• _What to produce_
Write out each line of the entries exactly, starting at the first and finishing with the line that contains "length_ : Z;".
————————
(* ===== verification/Format.v ===== *)
(** * The bundle file format (src/bundle/bundle.h)

    A bundle file is a 1024-byte preamble followed by records; a record is a
    512-byte [FileHeader], the content, and padding to a multiple of 1024.
    This file holds the header's encoding, the alignment, and what a reader
    makes of the bytes at an offset. *)

From S2P Require Import Prelude CString Posix.

(** ** Constants *)

Definition kMAGIC_CODE : Z := 0xE4E4E4E4.
Definition kVERSION : Z := 1.
Definition kFILE_NORMAL : Z := 1.
Definition kFILE_REDIRECT : Z := 2.
Definition kFILE_DELETE : Z := 4.

Definition kFileHeaderSize : Z := 512.
Definition kUrlSize : Z := 256.
Definition kUserDataSize : Z := kFileHeaderSize - kUrlSize - 4 * 4.
Definition kBundleHeaderSize : Z := 1024.
Definition kBundleCountPerDay : Z := 50 * 400.
Definition kMaxBundleSize : Z := u32 (2 * 1024 * 1024 * 1024).

(** ** The header *)

Record FileHeader := mkFileHeader {
  magic_ : Z;
  version_ : Z;
  flag_ : Z;
  length_ : Z;
  url_ : bytes;         (* char[256] *)
  user_data_ : bytes }. (* char[240] *)

Definition le32 (v : Z) : bytes := le_split 4 (u32 v).

(** The bytes of the structure in memory (little-endian, no padding). *)
Definition header_bytes (h : FileHeader) : bytes :=
  le32 (magic_ h) ++ le32 (version_ h) ++ le32 (flag_ h) ++ le32 (length_ h) ++
  url_ h ++ user_data_ h.

(** Reading the structure from memory. *)
Definition header_of (b : bytes) : FileHeader :=
  mkFileHeader (le_combine (range b 0 4)) (le_combine (range b 4 4))
    (le_combine (range b 8 4)) (le_combine (range b 12 4))
    (range b 16 kUrlSize) (range b (16 + kUrlSize) kUserDataSize).

(** ** Alignment *)

(** [Align1K<size_t>] *)
Definition Align1K (v : Z) : Z :=
  let a := v mod 1024 in
  if negb (a =? 0) then u64 (v + 1024 - a) else v.

(** [Align4K<size_t>] *)
Definition Align4K (v : Z) : Z :=
  let a := v mod 4096 in
  if negb (a =? 0) then u64 (v + 4096 - a) else v.

(** ** What a record promises: the reader's specification *)

(** The tests [Reader::Read] makes on a header, for a content of [length]
    bytes. *)
Definition header_accepts (h : FileHeader) (length : Z) : bool :=
  (magic_ h =? kMAGIC_CODE) && (version_ h =? kVERSION) && (length <=? length_ h) &&
  (flag_ h =? kFILE_NORMAL).

(** The record at [offset] of a bundle file: content and user data. *)
Definition record_at (file : bytes) (offset length : Z) : option (bytes * bytes) :=
  if offset + kFileHeaderSize + length <=? size file then
    let h := header_of (range file offset kFileHeaderSize) in
    if header_accepts h length then
      Some (range file (offset + kFileHeaderSize) length, user_data_ h)
    else None
  else None.

(** ** Facts *)

Definition header_wf (h : FileHeader) : Prop :=
  0 <= magic_ h < 2 ^ 32 /\ 0 <= version_ h < 2 ^ 32 /\ 0 <= flag_ h < 2 ^ 32 /\
  0 <= length_ h < 2 ^ 32 /\ size (url_ h) = kUrlSize /\ size (user_data_ h) = kUserDataSize.

Lemma size_le32 v : size (le32 v) = 4.
Proof. unfold size, le32. len. Qed.

Lemma le_combine_le32 v : 0 <= v < 2 ^ 32 -> le_combine (le32 v) = v.
Proof. intros. unfold le32. rewrite le_combine_split, wrap_small by done. by apply Z.mod_small. Qed.

Lemma size_header_bytes h :
  size (url_ h) = kUrlSize -> size (user_data_ h) = kUserDataSize ->
  size (header_bytes h) = kFileHeaderSize.
Proof.
  intros Hu Hd. unfold header_bytes. rewrite !size_app, !size_le32, Hu, Hd. reflexivity.
Qed.

(** Taking a field out of a concatenation of fields. *)
Lemma range_field a b c off n :
  off = size a -> n = size b -> range (a ++ b ++ c) off n = b.
Proof.
  intros -> ->. unfold range, size. rewrite !Nat2Z.id.
  by rewrite drop_app_length, take_app_length.
Qed.

Lemma range_field_first b c n : n = size b -> range (b ++ c) 0 n = b.
Proof. exact (range_field [] b c 0 n eq_refl). Qed.

Lemma range_field_last a b off n :
  off = size a -> n = size b -> range (a ++ b) off n = b.
Proof. intros -> ->. rewrite <- (app_nil_r b) at 1. by apply range_field. Qed.

Lemma header_of_bytes_rest h rest :
  header_wf h -> header_of (header_bytes h ++ rest) = h.
Proof.
  intros (Hm & Hv & Hf & Hl & Hu & Hd). unfold header_of, header_bytes.
  pose proof (fun v => size_le32 v) as H4. rewrite <- !app_assoc.
  rewrite (range_field_first (le32 (magic_ h))) by done.
  rewrite (range_field (le32 (magic_ h)) (le32 (version_ h))) by done.
  rewrite (app_assoc (le32 (magic_ h))).
  rewrite (range_field _ (le32 (flag_ h))) by (by rewrite ?size_app, ?H4).
  rewrite (app_assoc _ (le32 (flag_ h))).
  rewrite (range_field _ (le32 (length_ h))) by (by rewrite ?size_app, ?H4).
  rewrite (app_assoc _ (le32 (length_ h))).
  rewrite (range_field _ (url_ h)) by (by rewrite ?size_app, ?H4).
  rewrite (app_assoc _ (url_ h)).
  rewrite (range_field _ (user_data_ h)) by (by rewrite ?size_app, ?H4, ?Hu).
  rewrite !le_combine_le32 by done. by destruct h.
Qed.

(** A file header written to memory and read back is the same header. *)
Theorem header_roundtrip (h : FileHeader) :
  header_wf h ->
  header_of (header_bytes h) = h /\ size (header_bytes h) = kFileHeaderSize.
Proof.
  intros H. split.
  - rewrite <- (app_nil_r (header_bytes h)). by apply header_of_bytes_rest.
  - destruct H as (_ & _ & _ & _ & ? & ?). by apply size_header_bytes.
Qed.

Lemma header_roundtrip_witness :
  let h := mkFileHeader kMAGIC_CODE kVERSION kFILE_NORMAL 15
    (strncpy (bs "p/20120512/4,2048,15.jpg") 256) (replicate 240 x07) in
  header_of (header_bytes h) = h /\ size (header_bytes h) = kFileHeaderSize.
Proof. apply header_roundtrip. repeat split; done. Defined.

(** Rounding up to a block, with the wrap-around of [size_t]. *)
Lemma align_up_spec b v :
  0 < b -> (2 ^ 64) mod b = 0 -> 0 <= v < 2 ^ 64 ->
  let r := if negb (v mod b =? 0) then u64 (v + b - v mod b) else v in
  if v <=? 2 ^ 64 - b then r mod b = 0 /\ v <= r < v + b else r = 0.
Proof.
  intros Hb Hdiv Hv. cbv zeta.
  pose proof (Z.mod_pos_bound v b Hb) as Hm. pose proof (Z.div_mod v b ltac:(lia)) as Hdm.
  pose proof (Z.div_mod (2 ^ 64) b ltac:(lia)) as Hdm64. rewrite Hdiv in Hdm64.
  set (q := v / b) in *. set (a := v mod b) in *. set (t := 2 ^ 64 / b) in *.
  assert (v + b - a = (q + 1) * b) as Eup by lia.
  destruct (Z.leb_spec v (2 ^ 64 - b)) as [Hle|Hgt]; destruct (Z.eqb_spec a 0) as [E|E]; cbn [negb].
  - unfold a in *. lia.
  - assert (b * q < b * (t - 1)) as Hq%Z.mul_lt_mono_pos_l by lia; [|done].
    assert (0 <= q) by (apply Z.div_pos; lia).
    assert ((q + 1) * b <= (t - 1) * b) by (apply Z.mul_le_mono_nonneg_r; lia).
    rewrite wrap_small by lia. rewrite Eup, Z.mod_mul by lia. lia.
  - assert (b * (t - 1) < b * q) as Hq%Z.mul_lt_mono_pos_l by lia; [|done].
    assert (b * q < b * t) as Hq2%Z.mul_lt_mono_pos_l by lia; lia.
  - assert (b * (t - 1) < b * (q + 1)) as Hq%Z.mul_lt_mono_pos_l by lia; [|done].
    assert (b * q < b * t) as Hq2%Z.mul_lt_mono_pos_l by lia; [|done].
    assert (q + 1 = t) as Eq by lia. rewrite Eup, Eq. unfold wrap.
    replace (t * b) with (2 ^ 64) by lia. apply Z.mod_same. lia.
Qed.

(** [Align1K] is the least multiple of 1024 not below its argument, as long
    as that fits a [size_t]; above 2^64 - 1024 it wraps around to zero. *)
Theorem Align1K_spec (v : Z) :
  0 <= v < 2 ^ 64 ->
  if v <=? 2 ^ 64 - 1024
  then Align1K v mod 1024 = 0 /\ v <= Align1K v < v + 1024
  else Align1K v = 0.
Proof. intros Hv. apply (align_up_spec 1024 v); [lia|reflexivity|done]. Qed.

Lemma Align1K_spec_witness : Align1K 527 mod 1024 = 0 /\ 527 <= Align1K 527 < 527 + 1024.
Proof. exact (Align1K_spec 527 ltac:(lia)). Defined.

Lemma Align1K_bounds v :
  0 <= v <= 2 ^ 64 - 1024 -> Align1K v mod 1024 = 0 /\ v <= Align1K v < v + 1024.
Proof.
  intros Hv. pose proof (align_up_spec 1024 v ltac:(lia) eq_refl ltac:(lia)) as H.
  cbv zeta in H. by destruct (Z.leb_spec v (2 ^ 64 - 1024)); [|lia].
Qed.

(** What is at an offset of a file depends on the bytes of the record only. *)
Lemma record_at_ext file file' offset length :
  0 <= offset -> 0 <= length ->
  offset + kFileHeaderSize + length <= size file ->
  offset + kFileHeaderSize + length <= size file' ->
  range file offset (kFileHeaderSize + length) = range file' offset (kFileHeaderSize + length) ->
  record_at file offset length = record_at file' offset length.
Proof.
  intros Ho Hl H1 H2 E. unfold record_at, kFileHeaderSize in *.
  destruct (Z.leb_spec (offset + 512 + length) (size file)); [|lia].
  destruct (Z.leb_spec (offset + 512 + length) (size file')); [|lia].
  assert (range file offset 512 = range file' offset 512) as ->.
  { apply (f_equal (fun r => range r 0 512)) in E.
    by rewrite !range_range, Z.add_0_r in E by lia. }
  assert (range file (offset + 512) length = range file' (offset + 512) length) as ->; [|done].
  apply (f_equal (fun r => range r 512 length)) in E. by rewrite !range_range in E by lia.
Qed.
————————
• _Written answer_
(* ===== verification/Format.v ===== *)
(** * The bundle file format (src/bundle/bundle.h)

    A bundle file is a 1024-byte preamble followed by records; a record is a
    512-byte [FileHeader], the content, and padding to a multiple of 1024.
    This file holds the header's encoding, the alignment, and what a reader
    makes of the bytes at an offset. *)

From S2P Require Import Prelude CString Posix.

(** ** Constants *)

Definition kMAGIC_CODE : Z := 0xE4E4E4E4.
Definition kVERSION : Z := 1.
Definition kFILE_NORMAL : Z := 1.
Definition kFILE_REDIRECT : Z := 2.
Definition kFILE_DELETE : Z := 4.

Definition kFileHeaderSize : Z := 512.
Definition kUrlSize : Z := 256.
Definition kUserDataSize : Z := kFileHeaderSize - kUrlSize - 4 * 4.
Definition kBundleHeaderSize : Z := 1024.
Definition kBundleCountPerDay : Z := 50 * 400.
Definition kMaxBundleSize : Z := u32 (2 * 1024 * 1024 * 1024).

(** ** The header *)

Record FileHeader := mkFileHeader {
  magic_ : Z;
  version_ : Z;
  flag_ : Z;
  length_ : Z;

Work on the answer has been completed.